Gilded Age Murder: Mariah Fredericks Discusses The Wharton Plot
WRITTEN BY SARAH JOHNSON
In Mariah Fredericks’ The Wharton Plot (Minotaur, 2024), set in 1911 New York City, Edith Wharton delves into the circumstances behind the murder of a fellow writer, David Graham Phillips. The two were not friends. In fact, their first and only meeting, as imagined by Fredericks, demonstrates their mutual un-admiration as Edith’s deliciously satirical wit is activated by Phillips’ pompous attitude and disdain for her books and her gender.
After Phillips is shot outside the Princeton Club, his sister Carolyn claims he was killed to prevent the publication of his latest fiction manuscript, Susan Lenox, which he’d declared was explosively revealing. Although Edith had found Phillips “deeply unpleasant,” she grows concerned about his death, and also curious. As she tells her old friend Walter Berry, “Secrets and stories… what writer would not seek that out?”
“I’m a huge Wharton fan,” Fredericks says, describing how she conceptualized the story. “I write a mystery series set in 1910s New York, so I’m familiar with the significant murders of that era. The Phillips case isn’t as famous as the Stanford White shooting, but it was considered quite tabloid-worthy at the time.
“I read an essay where H. L. Mencken proclaimed Phillips as America’s greatest living writer, dismissing both Edith Wharton and Henry James for the title because they were too effete and insufficiently ‘American.’ Phillips himself railed against plutocracy, especially wealthy women who loved culture, and—gasp—rode in motorcars. So, in my mind the two writers were already at odds. But his novels have themes in common with Wharton’s: the transactional nature of marriage, the lives of women in changing times. When I discovered that Wharton was in New York at a crucial point in her own life within a few months of his murder, I decided it was worth stretching the truth a little to get them in conversation.”
Edith Wharton is a dazzlingly complex figure, and in The Wharton Plot, she faces a major turning point. A member of the privileged class she depicts so adeptly, Edith is forty-nine, disenchanted with her marriage and Manhattan society, and emotionally entangled (it’s complicated) with another man. The experience of re-creating her viewpoint was “daunting,” Fredericks relates.

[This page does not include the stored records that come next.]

(* ===== verification/Writer.v ===== *)
(** * Writing payloads ([feuer-storage/src/disk_cache/writer.rs])

    A write reserves metadata slots and payload chunks, evicting sampled entries
    under one budget while space is short, writes the payload, and only then
    publishes its entries.  Other writers may run between these phases; each
    phase holds the locks it needs. *)

From S2P Require Import Prelude Codec Errors Disk BTree Allocation PageFormat Metadata Float64 Retention.
From S2P Require Import EntryIndex Shard.

(** [DiskWriteOutcome] and [DiskWriteAttempt] ([disk_metrics.rs]): every attempt
    ends in one outcome. *)
Inductive DiskWriteOutcome := Published | AlreadyCovered | NoCapacity | Failed | Canceled.
Record DiskWriteAttempt := mkAttempt { attempt_outcome : DiskWriteOutcome; evicted : bool }.
Definition new_attempt : DiskWriteAttempt := mkAttempt Canceled false.

(** [WriteEntry] *)
Record WriteEntry := mkWriteEntry {
  write_key : Z;
  write_payload_len : Z;
  write_payload_checksum : Z;
  buffer_offset : Z;
  attempt : DiskWriteAttempt
}.
Definition with_outcome (o : DiskWriteOutcome) (w : WriteEntry) : WriteEntry :=
  mkWriteEntry (write_key w) (write_payload_len w) (write_payload_checksum w) (buffer_offset w)
               (mkAttempt o (evicted (attempt w))).
Definition with_evicted (b : bool) (w : WriteEntry) : WriteEntry :=
  mkWriteEntry (write_key w) (write_payload_len w) (write_payload_checksum w) (buffer_offset w)
               (mkAttempt (attempt_outcome (attempt w)) b).

(** The counters a payload write increases. *)
Record WriteCounters := mkWriteCounters {
  written_entries : Z; packed_payload_bytes : Z; packed_chunk_bytes : Z
}.

Definition with_allocator (al : DiskChunkAllocator) (sh : DiskCacheShard) : DiskCacheShard :=
  mkDiskCacheShard al (entry_index sh) (metadata_pages sh).

Section writer.
Context `{StorageFile F} `{RetentionScorer Hist} (histories : Hist) (reclaim_sample_size : nat).

(** The critical section of the reservation loop: metadata slots first, then
    payload chunks.  A chain that grew stays grown when the chunks are short. *)
Definition reserve_space (sh : DiskCacheShard) (entry_count required_chunks : Z)
  : outcome (option ReservedChunks * DiskCacheShard) :=
  slots ← ensure_free_slots (metadata_pages sh) entry_count (allocator sh);
  match slots with
  | None => Done (None, sh)
  | Some (m, al) =>
      let sh := mkDiskCacheShard al (entry_index sh) m in
      match reserve_chunks al required_chunks with
      | None => Done (None, sh)
      | Some (al, reserved) => Done (Some reserved, with_allocator al sh)
      end
  end.

(** The reservation loop.  [fuel] bounds its iterations; running out of it is
    not an outcome of the source. *)
Fixpoint reserve_loop (fuel : nat) (sh : DiskCacheShard) (entries : list WriteEntry) (required_chunks : Z)
    (remaining_eviction_attempts remaining_eviction_chunks : Z)
  : outcome (option ReservedChunks * DiskCacheShard * list WriteEntry) :=
  match fuel with
  | O => Panic
  | S fuel =>
      '(reserved, sh) ← reserve_space sh (Z.of_nat (length entries)) required_chunks;
      match reserved with
      | Some reserved => Done (Some reserved, sh, entries)
      | None =>
          let payload_chunk_capacity :=
            chunk_capacity (allocator sh) - Z.of_nat (length (chunks (metadata_pages sh))) in
          if payload_chunk_capacity <? required_chunks then Done (None, sh, entries)
          else
            '(sampled, sh, remaining_eviction_attempts, remaining_eviction_chunks) ←
              sample_and_evict_entry histories reclaim_sample_size sh remaining_eviction_attempts remaining_eviction_chunks;
            if negb sampled then Done (None, sh, entries)
            else
              first ← unwrap (head entries);
              let entries := with_evicted (bool_decide (remaining_eviction_chunks ≠ MAX_EVICTION_CHUNKS)) first
                             :: tail entries in
              reserve_loop fuel sh entries required_chunks remaining_eviction_attempts remaining_eviction_chunks
      end
  end.

(** The publication loop, newest entry first; returns the entries with their
    outcomes, the number published and their bytes. *)
Fixpoint publish_entries (sh : DiskCacheShard) (range_start : Z) (entries : list WriteEntry)
  : outcome (DiskCacheShard * list WriteEntry * Z * Z) :=
  match entries with
  | [] => Done (sh, [], 0, 0)
  | buffered :: entries =>
      match entries_by_key (entry_index sh) !! write_key buffered with
      | Some _ =>
          al ← release_payload (allocator sh) range_start;
          '(sh, done, published, bytes) ← publish_entries (with_allocator al sh) range_start entries;
          Done (sh, with_outcome AlreadyCovered buffered :: done, published, bytes)
      | None =>
          let r := mkEntryMetadata (write_key buffered) (write_payload_len buffered)
                     (range_start + buffer_offset buffered) (write_payload_checksum buffered) in
          '(m, location) ← store_entry_metadata (metadata_pages sh) r;
          let sh := mkDiskCacheShard (allocator sh) (entry_index sh) m in
          sh ← insert_entry sh (write_key buffered) (new_DiskEntry r location);
          '(sh, done, published, bytes) ← publish_entries sh range_start entries;
          Done (sh, with_outcome Published buffered :: done, published + 1, bytes + write_payload_len buffered)
      end
  end.

Definition add_gauges (entries bytes : Z) (sh : DiskCacheShard) : DiskCacheShard :=
  let idx := entry_index sh in
  mkDiskCacheShard (allocator sh)
    (mkDiskEntryIndex (entries_by_key idx) (eviction_candidates idx) (next_sample_start idx)
       (entries_gauge idx + entries) (payload_bytes_gauge idx + bytes)) (metadata_pages sh).
(** What an operation that writes [key] with [bytes] may do. *)
Record write_effect d d' (key : Z) (bytes : list byte) (r : result DiskCacheError Z) : Prop := mkWriteEffect {
  we_ok : inner_ok bounds d';
  we_length : length (shards d') = length (shards d);
  we_recorded : recorded (outcomes d') + buffered_count d' = recorded (outcomes d) + buffered_count d + 1;
  we_view : ∀ k v, view d' k = Some v → view d k = Some v ∨ (k = key ∧ v = bytes ∧ view d key = None);
  we_small : is_ok r = true → view d key = None → payload_disk_bytes (Z.of_nat (length bytes)) < SMALL_ENTRY_BYTES →
    view d' key = Some bytes ∨ ∃ x, shards d' !! shard_index_for_key (length (shards d)) key = Some x ∧ buffered x.2 = []
}.

(** A large entry is a batch of its own. *)
Lemma large_batch key bytes :
  let w := mkWriteEntry key (Z.of_nat (length bytes)) (xxh64 bytes) 0 new_attempt in
  is_u128 key → SMALL_ENTRY_BYTES ≤ payload_disk_bytes (Z.of_nat (length bytes)) →
  (0 < length bytes)%nat ∧ batch_ok (div_ceil (Z.of_nat (length bytes)) CHUNK_BYTES * CHUNK_BYTES) [w] ∧ Forall (entry_sealed bytes) [w].
Proof.
  intros w Hkey Hbig. pose proof (payload_disk_bytes_spec (Z.of_nat (length bytes)) ltac:(lia)) as (Hal & Hpd & _). unfold SMALL_ENTRY_BYTES in Hbig.
  pose proof (div_ceil_mul (Z.of_nat (length bytes)) CHUNK_BYTES ltac:(done)) as Hceil. split_and!; [lia|split_and!; [done|by vm_compute|]|].
  - constructor; [|done]. unfold batch_entry_ok, w. cbn [write_key write_payload_checksum write_payload_len buffer_offset].
    split; [done|]. split; [apply xxh64_range|]. split; [lia|]. split; [done|].
    rewrite Z.add_0_l. apply (aligned_le (Z.of_nat (length bytes))); [lia|done|apply chunk_aligned|lia|lia].
  - constructor; [|done]. unfold entry_sealed, w. cbn [write_key write_payload_len buffer_offset write_payload_checksum attempt].
    split_and!; try done; try lia. f_equal. unfold entry_bytes. cbn [buffer_offset write_payload_len]. rewrite slice_full; [done|done|lia].
Qed.
(* ===== verification/Recovery.v ===== *)
(** * Recovery ([feuer-storage/src/disk_cache/recovery.rs])

    Opening a shard follows its metadata chain from the shard's first chunk,
    reserving every metadata chunk before any payload, and then claims the
    payload of each record in chain order.  Whatever the disk holds, the result
    is a consistent shard, except that a record whose payload range exceeds the
    64-bit address space overflows: the sum panics, as in a build with overflow
    checks. *)

From S2P Require Import Prelude Codec Errors Disk BTree Allocation PageFormat Metadata MetadataWriter Float64.
From S2P Require Import Retention EntryIndex Shard Writer.

(** [shard_disk_range] *)
Definition shard_disk_range (capacity num_shards shard_index : Z) : Range :=
  let chunks_after_header := capacity / CHUNK_BYTES - 1 in
  mkRange ((1 + chunks_after_header * shard_index / num_shards) * CHUNK_BYTES)
          ((1 + chunks_after_header * (shard_index + 1) / num_shards) * CHUNK_BYTES).

Definition is_zero (b : byte) : bool := bool_decide (b = Byte.x00).

Section recovery.
Context `{Hasher} `{StorageFile F}.

(** The loop of [load_metadata_chain].  Leaving it after a reservation drops the
    reservation.  Each iteration that continues reserves a chunk, so the shard's
    chunk count bounds them; running out of [fuel] is not an outcome of the
    source. *)
Fixpoint load_chain (fuel : nat) (f : F) (al : DiskChunkAllocator) (address : Z) (cs : list MetadataChunk)
  : outcome (F * DiskChunkAllocator * list MetadataChunk * Z) :=
  if bool_decide (address ≠ NO_CHUNK) && is_multiple_of address CHUNK_BYTES then
    match fuel with
    | O => Panic
    | S fuel =>
        match reserve_chunks_at al (address / CHUNK_BYTES) 1 with
        | None => Done (f, al, cs, address)
        | Some (al, reserved) =>
            '(f, bytes) ← read_at f address (Z.to_nat CHUNK_BYTES);
            match bytes with
            | Err _ => Done (f, drop_reserved al reserved, cs, address)
            | Ok bytes =>
                if forallb is_zero bytes then Done (f, drop_reserved al reserved, cs, address)
                else
                  let '(al, reserved) := mark_recovered al reserved in
                  let '(entries, next_chunk_address) := decode_chunk bytes in
                  let cs := cs ++ [mkMetadataChunk reserved entries (default NO_CHUNK next_chunk_address) false] in
                  match next_chunk_address with
                  | Some next_chunk_address => load_chain fuel f al next_chunk_address cs
                  | None => Done (f, al, cs, address)
                  end
            end
        end
    end
  else Done (f, al, cs, address).

(** [load_metadata_chain] *)
Definition load_metadata_chain (f : F) (al : DiskChunkAllocator) (address : Z)
  : outcome (F * DiskChunkAllocator * MetadataChunks) :=
  '(f, al, cs, address) ← load_chain (S (Z.to_nat (chunk_capacity al))) f al address [];
  let metadata := mkMetadataChunks cs [] (mkLocation 0 0) 0 in
  metadata ← (if bool_decide (address ≠ NO_CHUNK) then set_last_chunk_link metadata NO_CHUNK else Done metadata);
  Done (f, al, metadata).

(** The payload range of a record, whose sum is checked. *)
Definition payload_range (r : EntryMetadata) : outcome Range :=
  let payload_end := meta_payload_address r + payload_disk_bytes (meta_payload_len r) in
  _ ← assert_that (payload_end <? 2 ^ 64);
  Done (mkRange (meta_payload_address r) payload_end).
(** Writing the header. *)
Lemma write_header f v :
  ∃ f' r, write_at f 0 (new_header v (capacity f)) = Done (f', r) ∧ capacity f' = capacity f
    ∧ (∀ a, CHUNK_BYTES ≤ a → contents f' a = contents f a)
    ∧ (r = Ok () → disk_header (contents f') = new_header v (capacity f)).
Proof.
  unfold write_at. rewrite length_new_header. rewrite !aligned_b by done. cbn [assert_that mbind outcome_bind].
  destruct (write_padded_ok f 0 (Z.of_nat 4096) (new_header v (capacity f))) as (f' & r & Hrun & Hcap & Hout & Hok & _);
    [done|done|done|by rewrite length_new_header|].
  exists f', r. split; [exact Hrun|]. split_and!; [done| |].
  - intros a Ha. apply Hout. unfold CHUNK_BYTES in Ha. lia.
  - intros Hr. destruct (Hok Hr) as [_ Hcont]. rewrite length_new_header, Z.sub_diag in Hcont.
    change (zeros (Z.to_nat 0)) with ([] : list byte) in Hcont. rewrite app_nil_r in Hcont. unfold disk_header.
    rewrite (disk_read_ext _ (disk_write (contents f) 0 (new_header v (capacity f)))) by (intros; apply Hcont).
    change (Z.to_nat HEADER_BYTES) with 4096%nat. rewrite <-(length_new_header v (capacity f)) at 1. apply disk_read_write_same.
Qed.

(** What the call leaves on disk, whether it succeeds or fails. *)
Definition chains_cleared (f : F) (num_shards : nat) : Prop :=
  ∀ j, 0 ≤ j < Z.of_nat num_shards → zero_chunk (contents f) (shard_start (capacity f) (Z.of_nat num_shards) j).

(** Closes a failing branch up to what it leaves on disk. *)
Ltac failed_case :=
  split; [reflexivity|]; split; [reflexivity|];
  split; [|split; [intros Hc; discriminate Hc|intros Hr; discriminate Hr]].

Lemma clear_incompatible_spec f v n :
  CHUNK_BYTES ≤ capacity f < 2 ^ 64 → is_u64 v → (0 < n)%nat →
  ∃ f' r, clear_incompatible_metadata f v n = Done (f', r) ∧ capacity f' = capacity f
    ∧ (disk_header (contents f') = disk_header (contents f) ∨ chains_cleared f' n)
    ∧ (header_matches (disk_header (contents f)) v (capacity f) = true → contents f' = contents f)
    ∧ (r = Ok () → header_matches (disk_header (contents f')) v (capacity f) = true
                   ∧ (header_matches (disk_header (contents f)) v (capacity f) = false → chains_cleared f' n)).
Proof.
  intros [Hcap H64] Hv Hn. assert (Hc64 : is_u64 (capacity f)) by (unfold is_u64, CHUNK_BYTES in *; lia). unfold clear_incompatible_metadata.
  destruct (read_at_ok f 0 (Z.to_nat HEADER_BYTES) ltac:(lia)) as (f0 & r0 & Hread & Hcap0 & Hcont0 & Hok0 & _).
  rewrite Hread. cbn [mbind outcome_bind]. destruct r0 as [header|e].
  2:{ exists f0, (Err e). rewrite Hcont0. split_and!; try done. by left. }
  destruct (Hok0 _ eq_refl) as [_ ->]. rewrite Hcap0. fold (disk_header (contents f)).
  destruct (header_matches (disk_header (contents f)) v (capacity f)) eqn:Hm.
  { exists f0, (Ok ()). rewrite Hcont0. split_and!; try done. by left. }
  destruct (clear_chains_spec n f0 (Z.of_nat n) 0 ltac:(by rewrite Hcap0) ltac:(lia) ltac:(lia)) as (f1 & r1 & Hrun1 & Hcap1 & Hlow1 & Hz1).
  rewrite Hrun1. cbn [mbind outcome_bind].
  assert (Hh1 : disk_header (contents f1) = disk_header (contents f)) by (rewrite (header_ext _ _ Hlow1), Hcont0; done).
  destruct r1 as [[]|e]; [|exists f1, (Err e); rewrite Hcap1, Hcap0; failed_case; left; exact Hh1].
  destruct (Hz1 eq_refl) as [Hz _]. destruct (sync_all_ok f1) as [Hcap2 Hcont2]. destruct (sync_all f1) as [f2 r2]. cbn [fst] in Hcap2, Hcont2.
  destruct r2 as [[]|e]; [|exists f2, (Err e); rewrite Hcap2, Hcap1, Hcap0, Hcont2; failed_case; left; exact Hh1].
  destruct (write_header f2 v) as (f3 & r3 & Hrun3 & Hcap3 & Hout3 & Hok3). rewrite Hrun3. cbn [mbind outcome_bind].
  assert (Hclear : chains_cleared f3 n).
  { intros j Hj a Ha. rewrite Hcap3, Hcap2, Hcap1, Hcap0 in Ha.
    pose proof (shard_start_after_header (capacity f) (Z.of_nat n) j Hcap ltac:(lia) ltac:(lia)).
    rewrite Hout3, Hcont2 by lia. rewrite <-Hcap0 in Ha. apply (Hz j); lia. }
  destruct r3 as [[]|e]; [|exists f3, (Err e); rewrite Hcap3, Hcap2, Hcap1, Hcap0; failed_case; right; exact Hclear].
  destruct (sync_all_ok f3) as [Hcap4 Hcont4]. destruct (sync_all f3) as [f4 r4]. cbn [fst] in Hcap4, Hcont4.
  assert (Hclear4 : chains_cleared f4 n) by (unfold chains_cleared; by rewrite Hcap4, Hcont4).
  exists f4, r4. rewrite Hcap4, Hcap3, Hcap2, Hcap1, Hcap0.
  split_and!; [reflexivity|reflexivity|right; exact Hclear4|intros Hc; discriminate Hc|].
  intros _. split; [|intros _; exact Hclear4]. rewrite Hcont4, (Hok3 eq_refl), Hcap2, Hcap1, Hcap0, new_header_matches by assumption.
  apply bool_decide_eq_true_2. split; reflexivity.
Qed.
End clearing.

(** ** Recovery after clearing *)
Section empty.
Context `{Hasher} `{StorageFileOk F}.

Lemma zero_read d start : zero_chunk d start → forallb is_zero (disk_read d start (Z.to_nat CHUNK_BYTES)) = true.
Proof.
  intros Hz. apply forallb_forall. intros b (i & Hi)%list_elem_of_In%list_elem_of_lookup. rewrite lookup_disk_read in Hi.
  case_decide; [|done]. injection Hi as <-. unfold is_zero. rewrite Hz by lia. reflexivity.
Qed.

(** A chain that starts at a chunk of zeros, or that cannot be read, has no records. *)
Lemma load_zero_chunk f lo hi start :
  0 < lo → lo < hi → hi * CHUNK_BYTES ≤ 2 ^ 63 → hi - lo < 2 ^ 32 → 0 ≤ start → zero_chunk (contents f) start →
  ∃ f', load_metadata_chain f (allocator (new_shard lo hi)) start = Done (f', allocator (new_shard lo hi), mkMetadataChunks [] [] (mkLocation 0 0) 0)
    ∧ contents f' = contents f ∧ (f' = f ∨ ∃ r, read_at f start (Z.to_nat CHUNK_BYTES) = Done (f', r)).
Proof.
  intros Hlo Hlt Hhi Hsmall Hst Hz. assert (Hal := so_alloc _ _ _ _ _ _ (new_shard_ok lo hi Hlo Hlt Hhi Hsmall)).
  set (al := allocator _) in *. unfold load_metadata_chain. set (n := Z.to_nat (chunk_capacity al)).
  assert (Hload : ∃ f', load_chain (S n) f al start [] = Done (f', al, [], start) ∧ contents f' = contents f
            ∧ (f' = f ∨ ∃ r, read_at f start (Z.to_nat CHUNK_BYTES) = Done (f', r))).
  { cbn [load_chain]. destruct (_ && _); [|exists f; by auto]. unfold reserve_chunks_at. destruct (checked_add _ _) as [e|]; [|exists f; by auto].
    destruct (reserve_chunk_numbers (free al) _) as [[fr r]|] eqn:Hres; [|exists f; by auto].
    destruct (read_at_ok f start (Z.to_nat CHUNK_BYTES) Hst) as (f' & bytes & Hread & _ & Hcont & Hok & _).
    exists f'. rewrite Hread. cbn [mbind outcome_bind].
    rewrite (drop_after_reserve _ _ _ _ _ _ _ _ (proj1 Hal) Hres).
    destruct bytes as [bytes|err]; [|by eauto]. destruct (Hok bytes eq_refl) as [_ ->]. rewrite zero_read by exact Hz. by eauto. }
  destruct Hload as (f' & -> & Hcont & Hf'). exists f'. cbn [mbind outcome_bind]. split; [|done]. by destruct (bool_decide _).
Qed.

Lemma recover_zero_chunk f lo hi num_shards shard_index start :
  0 < lo → lo < hi → hi * CHUNK_BYTES ≤ 2 ^ 63 → hi - lo < 2 ^ 32 → 0 ≤ start → zero_chunk (contents f) start →
  ∃ f', recover_shard f (new_shard lo hi) num_shards shard_index start = Done (f', new_shard lo hi) ∧ contents f' = contents f
    ∧ (f' = f ∨ ∃ r, read_at f start (Z.to_nat CHUNK_BYTES) = Done (f', r)).
Proof.
  intros Hlo Hlt Hhi Hsmall Hst Hz. destruct (load_zero_chunk f lo hi start) as (f' & Hload & Hcont); [done..|].
  exists f'. split; [|done]. unfold recover_shard. rewrite Hload. reflexivity.
Qed.
End empty.

(** C24: replacing the header is safe against failures at any point.  The call
    leaves a compatible file untouched; when it fails, the old header is still in
    place or every chain has been cleared; when it succeeds, the header matches. *)
Theorem header_crash_safe `{HasherOk} `{StorageFileOk F} (f : F) payload_version num_shards :
  CHUNK_BYTES ≤ capacity f < 2 ^ 64 → is_u64 payload_version → (0 < num_shards)%nat →
  ∃ f' r, clear_incompatible_metadata f payload_version num_shards = Done (f', r)
    ∧ (disk_header (contents f') = disk_header (contents f) ∨ chains_cleared f' num_shards)
    ∧ (header_matches (disk_header (contents f)) payload_version (capacity f) = true → contents f' = contents f)
    ∧ (r = Ok () → header_matches (disk_header (contents f')) payload_version (capacity f) = true).
Proof.
  intros Hcap Hv Hn. destruct (clear_incompatible_spec f payload_version num_shards Hcap Hv Hn) as (f' & r & Hrun & _ & Hor & Hsame & Hok).
  exists f', r. split_and!; [done|done|done|]. intros Hr. by apply Hok.
Qed.

Lemma header_crash_safe_witness :
  let _ := sum_hasher in
  ∃ f' r, clear_incompatible_metadata (sample_file [false; false; true]) 7 3 = Done (f', r)
    ∧ (disk_header (contents f') = disk_header (λ _, Byte.x00) ∨ chains_cleared f' 3).
Proof.
  intros hash. assert (Hh : @HasherOk hash) by apply sum_hasher_ok.
  destruct (header_crash_safe (sample_file [false; false; true]) 7 3) as (f' & r & Hrun & Hor & _);
    [split; by vm_compute|by vm_compute|lia|exists f', r; split; [exact Hrun|exact Hor]].
Defined.

(** A file with another format, payload version or capacity starts empty:
    after the header was replaced, recovering any of its shards yields the empty
    shard, whatever payloads and metadata the rest of the file still holds. *)
Lemma incompatible_file_starts_empty `{HasherOk} `{StorageFileOk F} (f f' : F) payload_version num_shards shard_index lo hi :
  CHUNK_BYTES ≤ capacity f → capacity f < 2 ^ 52 → is_u64 payload_version → (shard_index < num_shards)%nat →
  shard_disk_range (capacity f) (Z.of_nat num_shards) (Z.of_nat shard_index) = mkRange (lo * CHUNK_BYTES) (hi * CHUNK_BYTES) → lo < hi →
  header_matches (disk_header (contents f)) payload_version (capacity f) = false →
  clear_incompatible_metadata f payload_version num_shards = Done (f', Ok ()) →
  ∃ f'', recover_shard f' (new_shard lo hi) num_shards shard_index (lo * CHUNK_BYTES) = Done (f'', new_shard lo hi).
Proof.
  intros Hcap H52 Hv Hi Hrange Hlt Hm Hrun. assert (H64 : CHUNK_BYTES ≤ capacity f < 2 ^ 64) by lia.
  destruct (clear_incompatible_spec f payload_version num_shards H64 Hv ltac:(lia)) as (f1 & r & Hrun' & Hcap' & _ & _ & Hok).
  rewrite Hrun in Hrun'. injection Hrun' as <- <-. destruct (Hok eq_refl) as [_ Hclear].
  assert (Hstart : shard_start (capacity f) (Z.of_nat num_shards) (Z.of_nat shard_index) = lo * CHUNK_BYTES) by (unfold shard_start; by rewrite Hrange).
  pose proof (shard_start_after_header (capacity f) (Z.of_nat num_shards) (Z.of_nat shard_index) Hcap ltac:(lia) ltac:(lia)).
  assert (Hhi : hi * CHUNK_BYTES ≤ capacity f).
  { change (hi * CHUNK_BYTES) with (range_end (mkRange (lo * CHUNK_BYTES) (hi * CHUNK_BYTES))).
    rewrite <-Hrange. apply shard_end_le; [exact Hcap|lia]. }
  destruct (recover_zero_chunk f' lo hi num_shards shard_index (lo * CHUNK_BYTES)) as (f'' & Hrec & _); [| | | | | |by exists f''].
  all: try (unfold CHUNK_BYTES in *; lia).
  rewrite <-Hstart, <-Hcap'. apply Hclear; [done|lia].
Qed.

Lemma zero_header_mismatch `{Hasher} v c : header_matches (disk_header (λ _, Byte.x00)) v c = false.
Proof. unfold header_matches. rewrite (bool_decide_eq_false_2 (slice 8 16 _ = FORMAT_TAG)); [reflexivity|]. by vm_compute. Qed.

Lemma ram_write_at f offset bytes :
  ram_faults f = [] → aligned offset → aligned (Z.of_nat (length bytes)) → offset + Z.of_nat (length bytes) ≤ ram_capacity f →
  ∃ f', write_at f offset bytes = Done (f', Ok ()) ∧ ram_faults f' = [] ∧ ram_capacity f' = ram_capacity f.
Proof.
  intros Hf Hoff Hlen Hcap. unfold write_at. rewrite !aligned_b by assumption. cbn [assert_that mbind outcome_bind write_padded ram_file].
  unfold ram_check. rewrite (proj2 (Z.leb_le _ _)) by exact Hcap. rewrite Hf. eexists. split; [reflexivity|].
  cbn [ram_next ram_faults ram_capacity]. rewrite Hf. by split.
Qed.

Lemma clear_sample_file `{Hasher} : ∃ f', clear_incompatible_metadata (sample_file []) 7 2 = Done (f', Ok ()).
Proof.
  unfold clear_incompatible_metadata. change (read_at (sample_file []) 0 (Z.to_nat HEADER_BYTES)) with
    (Done (sample_file [], Ok (disk_header (λ _, Byte.x00))) : outcome (RamFile * DataFileResult (list byte))).
  cbn [mbind outcome_bind]. rewrite zero_header_mismatch.
  assert (Hlen : Z.of_nat (length (zeros (Z.to_nat CHUNK_BYTES))) = CHUNK_BYTES) by (rewrite length_zeros; by apply Z2Nat.id).
  cbn [clear_chains]. set (n := zeros _) in *. clearbody n.
  destruct (ram_write_at (sample_file []) (1 * CHUNK_BYTES) n) as (f1 & Hw1 & Hf1 & Hc1); [done|done|by rewrite Hlen|by rewrite Hlen|].
  change (range_start (shard_disk_range (capacity (sample_file [])) (Z.of_nat 2) 0)) with (1 * CHUNK_BYTES). rewrite Hw1. cbn [mbind outcome_bind].
  destruct (ram_write_at f1 (5 * CHUNK_BYTES) n) as (f2 & Hw2 & Hf2 & Hc2); [done|done|by rewrite Hlen|by rewrite Hlen, Hc1|].
  change (capacity f1) with (ram_capacity f1). rewrite Hc1. change (range_start (shard_disk_range (ram_capacity (sample_file [])) (Z.of_nat 2) (0 + 1))) with (5 * CHUNK_BYTES). rewrite Hw2.
  cbn [mbind outcome_bind sync_all ram_file].
  destruct (ram_write_at f2 0 (new_header 7 (ram_capacity f2))) as (f3 & Hw3 & Hf3 & Hc3);
    [done|done|by rewrite length_new_header|by rewrite length_new_header, Hc2, Hc1|].
  change (capacity f2) with (ram_capacity f2). rewrite Hw3. eexists. reflexivity.
Qed.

“I was on a tight deadline when I proposed this book; if I had had more time to think about it, I wouldn’t have dared. ‘Write like Edith Wharton. Sure, no problem!’ Her voice is familiar because I love her work. But it was important to me to not reduce her to a ‘witty, wealthy writer lady with small dog.’ But when I started looking at where she was in her life and career, I found that her experience reflected several things I was thinking about, primarily: what are the hopes and dreams of mid-life?” she says. “I found the elements of her personal crisis—age, fear of irrelevance, dislike of change and desire for change—so moving and resonant.”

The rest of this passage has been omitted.